* _DATASET ENTRIES_

Lemma grouped_absorb seen acc r :
  grouped seen acc -> grouped (seen ++ [r]) (absorb r acc).
Proof.
  intros [Hk Hin Hmax Hall].
  destruct (absorb_cases r acc)
    as [(Hno & ->) | (l1 & a & l2 & -> & Hka & Hl1 & ->)].
  - split.
    + rewrite map_app. cbn [map].
      apply NoDup_app; [assumption | repeat constructor; intros [] |].
      intros k Hin1 [<- | []]. apply in_map_iff in Hin1.
      destruct Hin1 as (a & Ha & Hina). now apply (Hno a).
    + intros a Ha. apply in_app_iff in Ha. apply in_app_iff.
      destruct Ha as [Ha | [<- | []]]; [left; auto | right; now left].
    + intros a x Ha Hx E. apply in_app_iff in Ha, Hx.
      destruct Ha as [Ha | [<- | []]], Hx as [Hx | [<- | []]].
      * now apply Hmax.
      * exfalso. now apply (Hno a).
      * destruct (Hall x Hx) as (b & Hb & Eb). exfalso.
        apply (Hno b Hb). congruence.
      * apply DateOrderFacts.leb_refl.
    + intros x Hx. apply in_app_iff in Hx.
      destruct Hx as [Hx | [<- | []]].
      * destruct (Hall x Hx) as (a & Ha & E). exists a. split; [|exact E].
        apply in_app_iff. now left.
      * exists r. split; [|reflexivity]. apply in_app_iff. right. now left.
  - set (w := if DateOrder.ltb (date a) (date r) then r else a).
    assert (Hkw : key w = key a) by (unfold w; now destruct DateOrder.ltb).
    assert (Ha : In a (l1 ++ a :: l2))
      by (apply in_app_iff; right; now left).
    assert (Hother : forall b, In b (l1 ++ l2) -> key b <> key a).
    { intros b Hb E. rewrite map_app in Hk. cbn [map] in Hk.
      apply NoDup_remove_2 in Hk. apply Hk. rewrite <- map_app, <- E.
      now apply in_map. }
    assert (Hwr : DateOrder.leb (date r) (date w) = true).
    { unfold w. destruct (DateOrder.ltb (date a) (date r)) eqn:L.
      - apply DateOrderFacts.leb_refl.
      - now apply DateOrderFacts.nltb_leb. }
    assert (Hwa : DateOrder.leb (date a) (date w) = true).
    { unfold w. destruct (DateOrder.ltb (date a) (date r)) eqn:L.
      - now apply DateOrderFacts.ltb_leb.
      - apply DateOrderFacts.leb_refl. }
    split.
    + rewrite map_app in *. cbn [map] in *. now rewrite Hkw.
    + intros b Hb. apply in_app_iff. apply in_app_iff in Hb.
      destruct Hb as [Hb | [<- | Hb]].
      * left. apply Hin. apply in_app_iff. now left.
      * unfold w. destruct DateOrder.ltb; [right; now left | left; auto].
      * left. apply Hin. apply in_app_iff. right. now right.
    + intros b x Hb Hx E.
      assert (Hb' : b = w \/ In b (l1 ++ l2)).
      { apply in_app_iff in Hb. rewrite in_app_iff.
        destruct Hb as [Hb | [<- | Hb]]; auto. }
      apply in_app_iff in Hx.
      destruct Hb' as [-> | Hb'].
      * destruct Hx as [Hx | [<- | []]]; [|exact Hwr].
        apply (DateOrderFacts.leb_trans _ (date a)); [|exact Hwa].
        apply Hmax; [exact Ha | exact Hx | congruence].
      * destruct Hx as [Hx | [<- | []]].
        -- apply Hmax; [|exact Hx | exact E].
           apply in_app_iff. apply in_app_iff in Hb'.
           destruct Hb'; [now left | right; now right].
        -- exfalso. apply (Hother b Hb'). congruence.
    + intros x Hx. apply in_app_iff in Hx.
      assert (Hw : In w (l1 ++ w :: l2))
        by (apply in_app_iff; right; now left).
      destruct Hx as [Hx | [<- | []]].
      * destruct (Hall x Hx) as (b & Hb & E).
        apply in_app_iff in Hb. destruct Hb as [Hb | [<- | Hb]].
        -- exists b. split; [|exact E]. apply in_app_iff. now left.
        -- exists w. split; [exact Hw | congruence].
        -- exists b. split; [|exact E]. apply in_app_iff. right. now right.
      * exists w. split; [exact Hw | congruence].
Qed.
Section zero_floats.

Lemma zero_spec x : (x =? 0)%float = true ↔ ∃ sg, Prim2SF x = S754_zero sg.
Proof.
  rewrite FloatAxioms.eqb_spec.
  assert (Prim2SF 0 = S754_zero false) as -> by reflexivity.
  destruct (Prim2SF x) as [sg|sg| |sg m e]; cbn.
  - split; eauto.
  - split; [by destruct sg|]. by intros [? ?].
  - split; [done|]. by intros [? ?].
  - split; [by destruct sg|]. by intros [? ?].
Qed.

Lemma isfinite_spec x :
  isfinite x = true →
  (∃ sg, Prim2SF x = S754_zero sg) ∨ (∃ sg m e, Prim2SF x = S754_finite sg m e).
Proof.
  unfold isfinite. intros [Hnan Hinf]%andb_true_iff.
  apply negb_true_iff in Hnan, Hinf.
  unfold np.abs in Hinf.
  rewrite FloatAxioms.eqb_spec, FloatAxioms.abs_spec in Hinf.
  assert (Prim2SF infinity = S754_infinity false) as Hi by reflexivity.
  rewrite Hi in Hinf.
  destruct (Prim2SF x) as [sg|sg| |sg m e] eqn:Hx; eauto.
  - by destruct sg.
  - apply isnan_spec in Hx. congruence.
Qed.

Lemma zero_mul a x :
  isfinite a = true → (x =? 0)%float = true → (a * x =? 0)%float = true.
Proof.
  intros Ha [sx Hx]%zero_spec. apply zero_spec.
  rewrite FloatAxioms.mul_spec, Hx. unfold SF64mul.
  destruct (isfinite_spec a Ha) as [[sa ->]|(sa & m & e & ->)]; cbn; eauto.
Qed.
(** X13.  With a dip of zero the dip strategy is dollar-cost averaging.  On
    bars whose close is positive and not above their high, with a positive
    budget and a threshold of zero or less, the dip backtest buys every
    day and reports the totals, value, return and ratios of the
    fixed-amount backtest run with the budget as its daily amount. *)
Theorem zero_dip_is_dca (data : list bar) (dip_percentage daily_budget : Q)
    (r0 : DCA.summary) :
  dip_percentage <= 0 → 0 < daily_budget →
  positive_closes data → Forall (fun d => close d <= high d) data →
  DCA.backtest_dca_strategy data daily_budget = Ok r0 →
  ∃ r, ATH.backtest_ath_dip_strategy data dip_percentage daily_budget = Ok r ∧
    map ATH.p_date (ATH.r_purchases r) = map date data ∧
    ATH.r_accumulated_cash r = 0 ∧
    ATH.r_total_invested r == DCA.r_total_invested r0 ∧
    ATH.r_total_bitcoin r == DCA.r_total_bitcoin r0 ∧
    ATH.r_final_value r == DCA.r_final_value r0 ∧
    ATH.r_total_return r == DCA.r_total_return r0 ∧
    ATH.r_return_percentage r == DCA.r_return_percentage r0 ∧
    ATH.r_average_purchase_price r == DCA.r_average_purchase_price r0.
Proof.
  intros Hdip Hb Hpos Hhigh. unfold DCA.backtest_dca_strategy. intros H.
  apply bind_Ok in H as (st0 & Hst0 & H). rewrite dca_finish_eq in H.
  destruct (for_each_lockstep_on (DCA.body daily_budget)
              (ATH.body dip_percentage daily_budget)
              (fun s0 s =>
                 ATH.accumulated_cash s = 0 ∧
                 ATH.total_invested s == DCA.total_invested s0 ∧
                 ATH.total_bitcoin s == DCA.total_bitcoin s0 ∧
                 0 <= ATH.all_time_high s ∧
                 map ATH.p_date (ATH.purchases s)
                 = map DCA.p_date (DCA.purchases s0))
              (fun d => 0 < close d ∧ close d <= high d))
    with (xs := data) (s1 := DCA.init) (s2 := ATH.init) (s1' := st0)
    as (st & Hst & Hc & Hi & Hh & _ & Hd); [| | |done|].
  { intros s0 s d s0' (Hc & Hi & Hh & Hath & Hd) [Hcl Hch] Hstep.
    apply dca_body_Ok in Hstep as (Hnz & Ei & Eh & Ep & _).
    destruct (ath_body_progress dip_percentage daily_budget s d Hnz)
      as [s' Hs'].
    exists s'. split; [done|].
    apply ath_body_cases in Hs'. cbn zeta in Hs'.
    assert (ath_buys dip_percentage daily_budget s d = true) as E.
    { apply ath_buys_true. rewrite Hc.
      pose proof (pymax_le_r (ATH.all_time_high s) (high d)) as Hmax.
      set (ath := pymax _ _) in *. clearbody ath.
      split; [|split; lra].
      assert (ath * 1 <= ath * (1 - dip_percentage / 100)); [|lra].
      apply Qmult_le_l; [lra|].
      assert (dip_percentage / 100 <= 0); [|lra].
      unfold Qdiv. rewrite <- (Qmult_0_l (/ 100)).
      apply Qmult_le_compat_r; [done|]. discriminate. }
    rewrite E in Hs'. destruct Hs' as [_ ->]. unfold ATH.record_value.
    cbn [ATH.accumulated_cash ATH.total_invested ATH.total_bitcoin
         ATH.all_time_high ATH.purchases].
    split; [done|]. split; [rewrite Ei, Hc, Hi; ring|].
    split; [rewrite Eh, Hc, Hh; unfold Qdiv; ring|].
    split; [eapply Qle_trans; [apply Hath | apply pymax_le_l]|].
    rewrite Ep, !map_app, Hd. done. }
  { unfold positive_closes in Hpos. rewrite Forall_forall in Hpos, Hhigh.
    apply Forall_forall. intros d Hd. split; [by apply Hpos | by apply Hhigh]. }
  { cbn. split; [done|]. split; [reflexivity|]. split; [reflexivity|].
    split; [apply Qle_refl | done]. }
  unfold ATH.backtest_ath_dip_strategy. rewrite Hst.
  cbn [mbind result_bind]. rewrite ath_finish_eq.
  destruct (last data) as [d|]; [|done]. injection H as <-.
  eexists. split; [done|]. cbn.
  apply dca_loop_records in Hst0 as [Hdates _ _ _ _ _].
  split; [by rewrite Hd|]. split; [done|]. split; [done|]. split; [done|].
  rewrite Hc.
  split; [rewrite Hh; ring|]. split; [rewrite Hh, Hi; ring|]. split.
  - apply (guarded_ratio_scale 1); [reflexivity| |by rewrite Hi; ring].
    rewrite Hh, Hi. ring.
  - rewrite (ltb_scale 1 (DCA.total_bitcoin st0) (ATH.total_bitcoin st))
      by (reflexivity || (rewrite Hh; ring)).
    destruct (ltb 0 (DCA.total_bitcoin st0)); [|reflexivity].
    by rewrite Hi, Hh.
Qed.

* _EXERCISE DESCRIPTION_
Extract the lines of the preceding material that run from the line with "destruct (isfinite_spec a" through the line with "budget and a", inclusive, reproducing them exactly and adding nothing.

* _EXERCISE RESPONSE_
  destruct (isfinite_spec a Ha) as [[sa ->]|(sa & m & e & ->)]; cbn; eauto.
Qed.
(** X13.  With a dip of zero the dip strategy is dollar-cost averaging.  On
    bars whose close is positive and not above their high, with a positive
    budget and a threshold of zero or less, the dip backtest buys every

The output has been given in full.